** Work to complete **
Set down the material exactly as given, please, from its first line through the line that includes "destruct events as [|event' events].".
|---|
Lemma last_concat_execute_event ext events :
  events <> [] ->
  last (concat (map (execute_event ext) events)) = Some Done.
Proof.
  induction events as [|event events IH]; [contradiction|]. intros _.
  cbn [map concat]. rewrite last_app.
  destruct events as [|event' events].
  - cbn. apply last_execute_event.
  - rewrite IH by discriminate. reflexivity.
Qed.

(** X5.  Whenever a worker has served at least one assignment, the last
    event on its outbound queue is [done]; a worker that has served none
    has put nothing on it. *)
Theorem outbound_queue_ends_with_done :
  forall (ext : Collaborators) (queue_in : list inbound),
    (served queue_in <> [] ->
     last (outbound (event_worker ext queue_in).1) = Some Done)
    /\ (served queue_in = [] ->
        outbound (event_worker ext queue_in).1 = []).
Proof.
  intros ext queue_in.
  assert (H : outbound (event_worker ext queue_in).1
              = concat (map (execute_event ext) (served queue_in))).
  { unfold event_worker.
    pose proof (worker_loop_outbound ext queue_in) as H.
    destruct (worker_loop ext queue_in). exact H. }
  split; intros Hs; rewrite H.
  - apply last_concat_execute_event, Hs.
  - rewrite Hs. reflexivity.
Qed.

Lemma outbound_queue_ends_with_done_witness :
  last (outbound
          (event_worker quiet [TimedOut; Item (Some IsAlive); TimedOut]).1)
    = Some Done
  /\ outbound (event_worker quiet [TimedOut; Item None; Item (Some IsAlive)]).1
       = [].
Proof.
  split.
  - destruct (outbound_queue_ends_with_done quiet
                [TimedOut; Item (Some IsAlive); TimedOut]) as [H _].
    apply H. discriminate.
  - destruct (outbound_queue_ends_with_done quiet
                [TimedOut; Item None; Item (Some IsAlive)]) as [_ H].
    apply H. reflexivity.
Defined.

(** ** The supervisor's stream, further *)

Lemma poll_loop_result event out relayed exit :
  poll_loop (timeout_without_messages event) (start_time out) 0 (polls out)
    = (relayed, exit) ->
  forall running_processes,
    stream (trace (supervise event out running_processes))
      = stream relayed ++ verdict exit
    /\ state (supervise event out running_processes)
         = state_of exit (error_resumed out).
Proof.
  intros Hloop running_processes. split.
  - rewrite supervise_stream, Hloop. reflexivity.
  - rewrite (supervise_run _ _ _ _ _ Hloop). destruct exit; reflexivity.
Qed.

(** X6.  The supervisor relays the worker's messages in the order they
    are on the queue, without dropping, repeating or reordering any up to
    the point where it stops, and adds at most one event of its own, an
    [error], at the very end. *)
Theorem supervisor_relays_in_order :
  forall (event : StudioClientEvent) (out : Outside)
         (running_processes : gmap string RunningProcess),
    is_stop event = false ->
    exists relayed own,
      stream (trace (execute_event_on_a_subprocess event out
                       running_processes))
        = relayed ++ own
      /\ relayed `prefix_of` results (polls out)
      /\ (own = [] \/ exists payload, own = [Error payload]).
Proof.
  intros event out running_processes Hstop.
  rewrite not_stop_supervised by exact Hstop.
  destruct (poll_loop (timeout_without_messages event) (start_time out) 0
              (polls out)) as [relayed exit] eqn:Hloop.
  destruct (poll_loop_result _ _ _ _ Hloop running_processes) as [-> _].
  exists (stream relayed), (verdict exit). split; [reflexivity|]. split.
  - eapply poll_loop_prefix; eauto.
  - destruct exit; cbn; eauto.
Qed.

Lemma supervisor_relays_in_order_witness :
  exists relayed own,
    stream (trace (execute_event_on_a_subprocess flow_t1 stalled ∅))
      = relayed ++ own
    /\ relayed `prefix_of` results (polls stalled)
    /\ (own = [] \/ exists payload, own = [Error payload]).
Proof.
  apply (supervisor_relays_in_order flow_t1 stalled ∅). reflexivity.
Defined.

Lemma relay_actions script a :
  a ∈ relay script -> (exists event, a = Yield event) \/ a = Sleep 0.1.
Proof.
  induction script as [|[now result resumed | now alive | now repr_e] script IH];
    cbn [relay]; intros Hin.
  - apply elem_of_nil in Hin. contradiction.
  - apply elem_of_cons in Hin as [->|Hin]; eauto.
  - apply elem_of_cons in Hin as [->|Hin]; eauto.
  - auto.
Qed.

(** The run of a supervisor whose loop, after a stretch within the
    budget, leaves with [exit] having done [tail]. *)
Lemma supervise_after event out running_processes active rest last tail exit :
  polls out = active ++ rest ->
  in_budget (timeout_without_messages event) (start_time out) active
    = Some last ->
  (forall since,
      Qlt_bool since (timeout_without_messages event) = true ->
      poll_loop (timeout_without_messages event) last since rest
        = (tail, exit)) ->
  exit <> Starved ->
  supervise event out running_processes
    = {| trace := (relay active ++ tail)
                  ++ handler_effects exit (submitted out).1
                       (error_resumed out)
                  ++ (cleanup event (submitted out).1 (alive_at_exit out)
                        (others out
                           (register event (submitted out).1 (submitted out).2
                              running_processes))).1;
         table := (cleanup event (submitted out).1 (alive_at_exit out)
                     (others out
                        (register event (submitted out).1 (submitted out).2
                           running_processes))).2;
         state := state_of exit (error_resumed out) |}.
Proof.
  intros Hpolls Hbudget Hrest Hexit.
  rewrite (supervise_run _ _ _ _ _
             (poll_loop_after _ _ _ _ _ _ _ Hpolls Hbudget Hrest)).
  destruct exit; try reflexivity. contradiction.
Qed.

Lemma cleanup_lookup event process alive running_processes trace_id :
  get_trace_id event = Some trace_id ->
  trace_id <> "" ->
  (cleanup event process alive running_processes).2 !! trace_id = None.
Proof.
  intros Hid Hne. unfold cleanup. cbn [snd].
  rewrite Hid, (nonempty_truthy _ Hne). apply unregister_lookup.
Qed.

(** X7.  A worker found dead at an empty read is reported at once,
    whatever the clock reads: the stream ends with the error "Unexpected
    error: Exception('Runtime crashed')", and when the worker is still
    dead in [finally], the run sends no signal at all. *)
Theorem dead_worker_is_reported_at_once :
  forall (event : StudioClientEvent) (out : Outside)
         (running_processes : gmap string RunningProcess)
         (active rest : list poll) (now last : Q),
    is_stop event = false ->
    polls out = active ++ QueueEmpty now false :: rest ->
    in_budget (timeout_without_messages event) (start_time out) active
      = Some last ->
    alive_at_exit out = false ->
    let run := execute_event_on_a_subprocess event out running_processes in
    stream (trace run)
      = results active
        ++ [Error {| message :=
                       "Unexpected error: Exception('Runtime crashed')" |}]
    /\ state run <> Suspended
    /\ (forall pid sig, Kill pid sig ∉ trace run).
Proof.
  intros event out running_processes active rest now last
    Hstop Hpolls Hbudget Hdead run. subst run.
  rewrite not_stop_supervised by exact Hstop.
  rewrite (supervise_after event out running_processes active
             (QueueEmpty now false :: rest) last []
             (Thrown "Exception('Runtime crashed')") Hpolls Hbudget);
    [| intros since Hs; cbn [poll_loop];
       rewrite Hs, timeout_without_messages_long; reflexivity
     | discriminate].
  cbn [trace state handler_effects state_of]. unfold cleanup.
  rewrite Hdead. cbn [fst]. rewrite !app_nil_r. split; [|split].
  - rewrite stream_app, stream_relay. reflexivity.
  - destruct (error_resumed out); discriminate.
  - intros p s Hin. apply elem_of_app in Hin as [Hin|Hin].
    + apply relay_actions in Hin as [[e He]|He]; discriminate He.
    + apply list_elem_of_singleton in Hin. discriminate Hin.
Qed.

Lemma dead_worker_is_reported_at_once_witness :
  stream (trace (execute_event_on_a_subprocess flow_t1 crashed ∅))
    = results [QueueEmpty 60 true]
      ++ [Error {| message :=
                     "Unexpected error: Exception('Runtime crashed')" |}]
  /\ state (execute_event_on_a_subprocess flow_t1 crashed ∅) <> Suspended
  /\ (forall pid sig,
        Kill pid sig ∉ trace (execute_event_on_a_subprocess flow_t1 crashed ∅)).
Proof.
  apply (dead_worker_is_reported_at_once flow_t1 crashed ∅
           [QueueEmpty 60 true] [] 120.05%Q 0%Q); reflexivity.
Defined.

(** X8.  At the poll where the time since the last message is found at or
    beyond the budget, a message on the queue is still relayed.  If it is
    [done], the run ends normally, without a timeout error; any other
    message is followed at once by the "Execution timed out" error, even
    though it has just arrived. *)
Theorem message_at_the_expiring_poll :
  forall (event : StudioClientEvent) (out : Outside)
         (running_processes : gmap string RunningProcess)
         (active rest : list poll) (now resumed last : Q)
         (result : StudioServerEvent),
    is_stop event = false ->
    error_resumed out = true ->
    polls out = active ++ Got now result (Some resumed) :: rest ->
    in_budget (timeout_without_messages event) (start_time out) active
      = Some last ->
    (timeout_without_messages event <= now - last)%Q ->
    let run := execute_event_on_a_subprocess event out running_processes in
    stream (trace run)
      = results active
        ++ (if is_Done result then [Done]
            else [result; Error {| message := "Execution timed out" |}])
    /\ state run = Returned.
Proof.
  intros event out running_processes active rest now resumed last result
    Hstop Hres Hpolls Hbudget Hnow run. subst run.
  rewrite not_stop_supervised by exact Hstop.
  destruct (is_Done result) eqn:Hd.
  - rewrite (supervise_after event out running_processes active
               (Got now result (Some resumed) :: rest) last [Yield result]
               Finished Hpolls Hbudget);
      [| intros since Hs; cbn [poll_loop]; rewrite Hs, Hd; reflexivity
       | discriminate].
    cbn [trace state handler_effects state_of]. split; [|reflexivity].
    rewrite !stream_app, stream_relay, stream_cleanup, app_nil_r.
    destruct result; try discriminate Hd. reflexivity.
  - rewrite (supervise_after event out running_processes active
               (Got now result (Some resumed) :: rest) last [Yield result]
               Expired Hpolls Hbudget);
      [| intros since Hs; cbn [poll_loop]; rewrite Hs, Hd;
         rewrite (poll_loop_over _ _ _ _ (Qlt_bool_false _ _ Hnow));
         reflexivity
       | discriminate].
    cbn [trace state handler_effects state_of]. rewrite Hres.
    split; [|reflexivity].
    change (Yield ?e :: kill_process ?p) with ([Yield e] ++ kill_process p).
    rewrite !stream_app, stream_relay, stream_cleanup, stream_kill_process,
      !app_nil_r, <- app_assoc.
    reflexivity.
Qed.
|---|
** Your solution **
Lemma last_concat_execute_event ext events :
  events <> [] ->
  last (concat (map (execute_event ext) events)) = Some Done.
Proof.
  induction events as [|event events IH]; [contradiction|]. intros _.
  cbn [map concat]. rewrite last_app.
  destruct events as [|event' events].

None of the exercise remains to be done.